Wife of Mexico’s most-wanted drug lord grabbed in police raid, let go after questioning

By AP
Thursday, May 13, 2010

Mexican police question, release drug lord’s wife

MEXICO CITY — The wife of Mexico’s most-wanted drug lord was questioned and released after she was found during raids on seven houses linked to the fugitive trafficker, Joaquin “El Chapo” Guzman, prosecutors said Thursday.

The Attorney General’s Office said Griselda Lopez Perez was in one of the houses raided Wednesday and was taken to the offices of investigative police, where she made a statement and was let go early Thursday.

The office did not reveal the contents of her statement, but said it had no outstanding warrants or criminal cases open against Lopez Perez, or an alias she allegedly was known by, Karla Perez Rojo.

She has been identified by authorities as Guzman’s wife since at least 2002.

Authorities said they seized six of the seven houses as well as seven luxury vehicles, computer equipment and five safes containing jewelry. It was not clear if any of that property belonged to Lopez Perez.

The combined raids by police, soldiers and prosecutors’ agents were carried out in at least four upscale neighborhoods in the northern city of Culiacan. The city is the capital of Sinaloa state, long considered the cradle of Mexico’s most powerful drug lords.

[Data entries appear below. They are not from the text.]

(** X4.  A completion answered with success is the update of the row of
    (habit, today): the row of the caller was there, it keeps its author,
    its target, its recorded streak and its time, and the request writes
    that row and nothing else, no other row, no habit and no user.  A
    completion answered with an error has written nothing. *)
Theorem post_complete_frame s req id body today :
  (forall s1 r1,
     post_complete s req id body today = Ok (s1, r1) ->
     habits s1 = habits s /\ users s1 = users s
     /\ (forall key, key <> (id, today) -> ledger s1 !! key = ledger s !! key)
     /\ (exists existing,
           ledger s !! (id, today) = Some existing
           /\ c_user existing = req_user req
           /\ ledger s1 !! (id, today) = Some (r_completion r1)
           /\ c_user (r_completion r1) = c_user existing
           /\ c_targetCount (r_completion r1) = c_targetCount existing
           /\ streakAtCompletion (r_completion r1)
              = streakAtCompletion existing
           /\ completedAt (r_completion r1) = completedAt existing)
     /\ r_created r1 = false /\ r_pointsAwarded r1 = 0)
  /\ (forall s1 e,
        post_complete_run s req id body today = (s1, Err e) -> s1 = s).
Proof.
  split; [|intros s1 e; apply post_complete_run_failed].
  intros s1 r1 H.
  apply post_complete_inv
    in H as (habit & existing & Hown & Hfind & _ & -> & ->).
  apply findOne_Some in Hfind as [Hrow Huser]. simpl.
  split; [done|]. split; [done|].
  split; [intros; by rewrite lookup_insert_ne|]. split; [|done].
  exists existing. rewrite lookup_insert_eq. done.
Qed.

Lemma post_complete_frame_witness :
  exists s1 r1,
    post_complete store_glasses alice "h1" (mkBody (Some 3) None None None None)
      wed = Ok (s1, r1)
    /\ count (r_completion r1) = 3
    /\ habits s1 = habits store_glasses /\ users s1 = users store_glasses
    /\ (forall key, key <> ("h1", wed) ->
          ledger s1 !! key = ledger store_glasses !! key)
    /\ (exists existing,
          ledger store_glasses !! ("h1", wed) = Some existing
          /\ c_user existing = req_user alice
          /\ ledger s1 !! ("h1", wed) = Some (r_completion r1)
          /\ c_user (r_completion r1) = c_user existing
          /\ c_targetCount (r_completion r1) = c_targetCount existing
          /\ streakAtCompletion (r_completion r1)
             = streakAtCompletion existing
          /\ completedAt (r_completion r1) = completedAt existing)
    /\ r_created r1 = false /\ r_pointsAwarded r1 = 0.
Proof.
  eexists _, _. split; [vm_compute; reflexivity|].
  split; [reflexivity|].
  apply (post_complete_frame store_glasses alice "h1"
           (mkBody (Some 3) None None None None) wed).
  vm_compute. reflexivity.
Defined.

(** X5.  A successful undo removes the row of (habit, today) and nothing
    else from the ledger, leaves every user as it is (the points of the
    completion are not taken back) and every other habit, keeps the owner,
    schedule, target and status flags of the habit; a second undo on the same
    day then fails with the 404 of a missing completion. *)
Theorem delete_complete_frame s req id today s1 h1 :
  delete_complete s req id today = Ok (s1, h1) ->
  ledger s1 = delete (id, today) (ledger s)
  /\ users s1 = users s
  /\ (forall id', id' <> id -> habits s1 !! id' = habits s !! id')
  /\ (exists h, habits s !! id = Some h /\ habits s1 !! id = Some h1
                /\ same_schedule h h1)
  /\ delete_complete s1 req id today
     = Err (NotFound "No completion found for today").
Proof.
  intros H.
  apply delete_complete_inv
    in H as (habit & c & k & Hown & _ & Hstreak & _ & ->).
  simpl.
  apply calculateStreak_inv in Hstreak as [_ Hrec].
  pose proof (recomputed_same_schedule _ _ _ Hrec) as Hsame.
  split; [done|]. split; [done|].
  split; [intros; by rewrite lookup_insert_ne|]. split.
  - apply checkOwnership_Ok in Hown as [Hid _].
    exists habit. rewrite lookup_insert_eq. done.
  - unfold delete_complete, delete_complete_run.
    rewrite (checkOwnership_saved s req id habit h1 _ _ Hown).
    + simpl. rewrite findOne_absent; [done|]. apply lookup_delete_eq.
    + by destruct Hsame as [? _].
Qed.

Lemma delete_complete_frame_witness :
  exists s1 h1,
    delete_complete store1 alice "h1" wed = Ok (s1, h1)
    /\ ledger s1 = delete ("h1", wed) (ledger store1)
    /\ users s1 = users store1
    /\ (forall id', id' <> "h1" -> habits s1 !! id' = habits store1 !! id')
    /\ (exists h, habits store1 !! "h1" = Some h
                  /\ habits s1 !! "h1" = Some h1 /\ same_schedule h h1)
    /\ delete_complete s1 alice "h1" wed
       = Err (NotFound "No completion found for today").
Proof.
  eexists _, _. split; [vm_compute; reflexivity|].
  apply (delete_complete_frame store1 alice "h1" wed).
  vm_compute. reflexivity.
Defined.

(** ** Invariants of the store along a history *)

(** The successful steps, case by case. *)
Ltac step_cases H :=
  match type of H with
  | step _ _ ?op = Ok _ =>
      destruct op as [req newId body|req id body|req id|req id body|req id
                     |req id];
      simpl in H; apply fmap_Ok_inv in H as ([s1 x] & H & ->); simpl;
      [ unfold post_habit in H;
        destruct (negb (valid_habit _)) eqn:Hvalid; [discriminate|];
        apply negb_false_iff in Hvalid;
        destruct (habits _ !! newId) eqn:Hnew; [discriminate|];
        injection H as <- _
      | unfold put_habit in H;
        destruct (checkOwnership _ req id) as [habit|] eqn:Hown;
          [|discriminate];
        simpl in H; apply checkOwnership_Ok in Hown as [Hid Hown];
        destruct (valid_schedule _) eqn:Hvalid; [|discriminate];
        injection H as <- _
      | unfold delete_habit in H;
        destruct (checkOwnership _ req id) as [habit|] eqn:Hown;
          [|discriminate];
        simpl in H; apply checkOwnership_Ok in Hown as [Hid Hown];
        injection H as <- _
      | apply post_complete_inv
          in H as (habit & existing & Hown & Hfound & Hvalid & -> & _);
        apply checkOwnership_Ok in Hown as [Hid Hown]
      | apply delete_complete_inv
          in H as (habit & existing & k & Hown & Hfound & Hstreak & _ & ->);
        apply checkOwnership_Ok in Hown as [Hid Hown]
      | apply get_habit_inv in H as (habit & k & Hown & Hstreak & _ & ->);
        apply checkOwnership_Ok in Hown as [Hid Hown] ]
  end.

(** The store that a request leaves: the one of its success, the store as
    it was, or, for an undo that fails after its delete, the store without
    the row. *)
Lemma step_store_cases s today op :
  step s today op = Ok (step_store s today op)
  \/ step_store s today op = s
  \/ exists key,
       step_store s today op
       = mkStore (habits s) (delete key (ledger s)) (users s).
Proof.
  destruct op as [req newId body|req id body|req id|req id body|req id|req id].
  1, 2, 3, 6:
    unfold step_store;
    match goal with
    | |- context [step ?s0 ?day ?op] =>
        destruct (step s0 day op) as [s'|e]; [by left | right; by left]
    end.
  - simpl. unfold post_complete.
    destruct (post_complete_run_inv s req id body today)
      as [[e ->]|(habit & existing & _ & _ & _ & ->)];
      [right; by left | by left].
  - simpl. unfold delete_complete.
    destruct (delete_complete_run_inv s req id today)
      as [[e ->]|(habit & c & h2 & k & _ & _ & _ & [[_ ->]|[_ ->]])].
    + right. by left.
    + right. right. by eexists.
    + by left.
Qed.

(** A property kept by the successful requests and by the delete of a
    row is kept along a history. *)
Lemma run_invariant (P : Store -> Prop) :
  (forall s today op s', P s -> step s today op = Ok s' -> P s') ->
  (forall s key,
     P s -> P (mkStore (habits s) (delete key (ledger s)) (users s))) ->
  forall history s, P s -> P (run s history).
Proof.
  intros Hstep Hdelete history.
  induction history as [|[today op] rest IH]; intros s Hs; simpl; [done|].
  apply IH.
  destruct (step_store_cases s today op) as [Hop|[->|[key ->]]].
  - by apply (Hstep s today op).
  - exact Hs.
  - by apply Hdelete.
Qed.

Lemma run_preorder (R : Store -> Store -> Prop) :
  (forall s, R s s) ->
  (forall s1 s2 s3, R s1 s2 -> R s2 s3 -> R s1 s3) ->
  (forall s today op s', step s today op = Ok s' -> R s s') ->
  (forall s key,
     R s (mkStore (habits s) (delete key (ledger s)) (users s))) ->
  forall history s, R s (run s history).
Proof.
  intros Hrefl Htrans Hstep Hdelete history.
  induction history as [|[today op] rest IH]; intros s; simpl; [done|].
  apply (Htrans _ (step_store s today op)); [|apply IH].
  destruct (step_store_cases s today op) as [Hop|[->|[key ->]]].
  - by apply (Hstep s today op).
  - apply Hrefl.
  - apply Hdelete.
Qed.

(** *** Rows and their count *)

Lemma rows_count_insert_fresh l key c id :
  l !! key = None ->
  rows_count (<[key := c]> l) id
  = ((if bool_decide (key.1 = id) then 1 else 0) + rows_count l id)%nat.
Proof.
  intros Hkey. unfold rows_count.
  rewrite (map_to_list_insert l key c Hkey), filter_cons. simpl.
  case_bool_decide as Hid; destruct (decide (key.1 = id)); done.
Qed.

Lemma rows_count_delete l key c id :
  l !! key = Some c ->
  rows_count l id
  = ((if bool_decide (key.1 = id) then 1 else 0)
     + rows_count (delete key l) id)%nat.
Proof.
  intros Hkey.
  rewrite <- (rows_count_insert_fresh (delete key l) key c id)
    by apply lookup_delete_eq.
  by rewrite insert_delete_id.
Qed.

Lemma rows_count_insert_found l key c c' id :
  l !! key = Some c -> rows_count (<[key := c']> l) id = rows_count l id.
Proof.
  intros Hkey. rewrite (rows_count_delete l key c id Hkey).
  rewrite <- (insert_delete_eq l).
  apply rows_count_insert_fresh, lookup_delete_eq.
Qed.

Lemma rows_count_none l id :
  (forall key c, l !! key = Some c -> key.1 <> id) -> rows_count l id = 0%nat.
Proof.
  intros Hl. unfold rows_count. rewrite filter_none; [done|].
  apply Forall_forall. intros [key c] Hin. simpl.
  apply elem_of_map_to_list in Hin. by apply (Hl key c).
Qed.

Lemma recomputed_total h k h' :
  recomputed h k h' -> totalCompletions h' = totalCompletions h.
Proof. by intros (longest & -> & _). Qed.

(** Saving a habit with the same counter keeps the store counted. *)
Lemma counted_save s id h h' :
  counted s -> habits s !! id = Some h ->
  totalCompletions h' = totalCompletions h ->
  counted (mkStore (<[id := h']> (habits s)) (ledger s) (users s)).
Proof.
  intros [Hrows Htotal] Hid Heq. split; simpl.
  - intros key c Hkey. apply lookup_insert_is_Some'. right. by apply (Hrows key c).
  - intros id' h0 H. destruct (decide (id' = id)) as [->|Hne].
    + rewrite lookup_insert_eq in H. injection H as <-. rewrite Heq. by apply Htotal.
    + rewrite lookup_insert_ne in H by done. by apply Htotal.
Qed.

Lemma step_counted s today op s' :
  counted s -> step s today op = Ok s' -> counted s'.
Proof.
  intros Hs H. pose proof Hs as [Hrows Htotal]. step_cases H.
  - (* create *)
    split; simpl.
    + intros key c Hkey. apply lookup_insert_is_Some'. right.
      by apply (Hrows key c).
    + intros id h H. destruct (decide (id = newId)) as [->|Hne].
      * rewrite lookup_insert_eq in H. injection H as <-. simpl.
        rewrite rows_count_none.
        -- unfold valid_habit in Hvalid. simpl in Hvalid.
           apply andb_true_iff in Hvalid as [_ Hvalid]. lia.
        -- intros key c Hkey <-. apply Hrows in Hkey as [h Hh]. congruence.
      * rewrite lookup_insert_ne in H by done. by apply Htotal.
  - by apply (counted_save s id habit).
  - by apply (counted_save s id habit).
  - (* complete, update of the row *)
    apply findOne_Some in Hfound as [Hfound _]. split; simpl.
    + intros key c Hkey. destruct (decide (key = (id, today))) as [->|Hne].
      * by exists habit.
      * rewrite lookup_insert_ne in Hkey by done. by apply (Hrows key c).
    + intros id' h H. rewrite (rows_count_insert_found _ _ existing) by done.
      by apply Htotal.
  - (* undo *)
    apply calculateStreak_inv in Hstreak as [_ Hrec].
    apply recomputed_total in Hrec. simpl in Hrec.
    apply findOne_Some in Hfound as [Hfound _]. split; simpl.
    + intros key c Hkey. apply lookup_insert_is_Some'. right.
      apply lookup_delete_Some in Hkey as [_ Hkey]. by apply (Hrows key c).
    + intros id' h H.
      pose proof (rows_count_delete _ _ _ id' Hfound) as Hcount.
      simpl in Hcount. destruct (decide (id' = id)) as [->|Hne].
      * rewrite lookup_insert_eq in H. injection H as <-. rewrite Hrec.
        rewrite bool_decide_eq_true_2 in Hcount by done.
        specialize (Htotal id habit Hid). lia.
      * rewrite lookup_insert_ne in H by done.
        rewrite bool_decide_eq_false_2 in Hcount by done.
        specialize (Htotal id' h H). lia.
  - (* recompute *)
    apply calculateStreak_inv in Hstreak as [_ Hrec].
    apply recomputed_total in Hrec. by apply (counted_save s id habit).
Qed.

Guzman, head of the Sinaloa cartel, has reportedly built alliances with other cartels and trafficking gangs stretching along the country’s northern border region and is reportedly leading an offensive against the rival Zetas gang.

He has long been reported to hide out and operate in the mountains of Sinaloa.

The government has traditionally denied it pursues relatives of drug suspects unless they are suspected of involvement in crimes.

Last August, prosecutors released the mother of reputed La Familia drug cartel leader Servando “La Tuta” Gomez after holding her two days.

His gang had threatened to retaliate against police if they bothered his family; federal police suffered violent attacks in the cartel’s home state of Michoacan both before and after the mother’s detention.

The Mexican army also reported Thursday that it had detained five suspected cartel gunmen with assault rifles and hand grenades in the northern state of Chihuahua, after troops came under fire from the group. The soldiers also destroyed an opium poppy field of about one acre (½ hectare).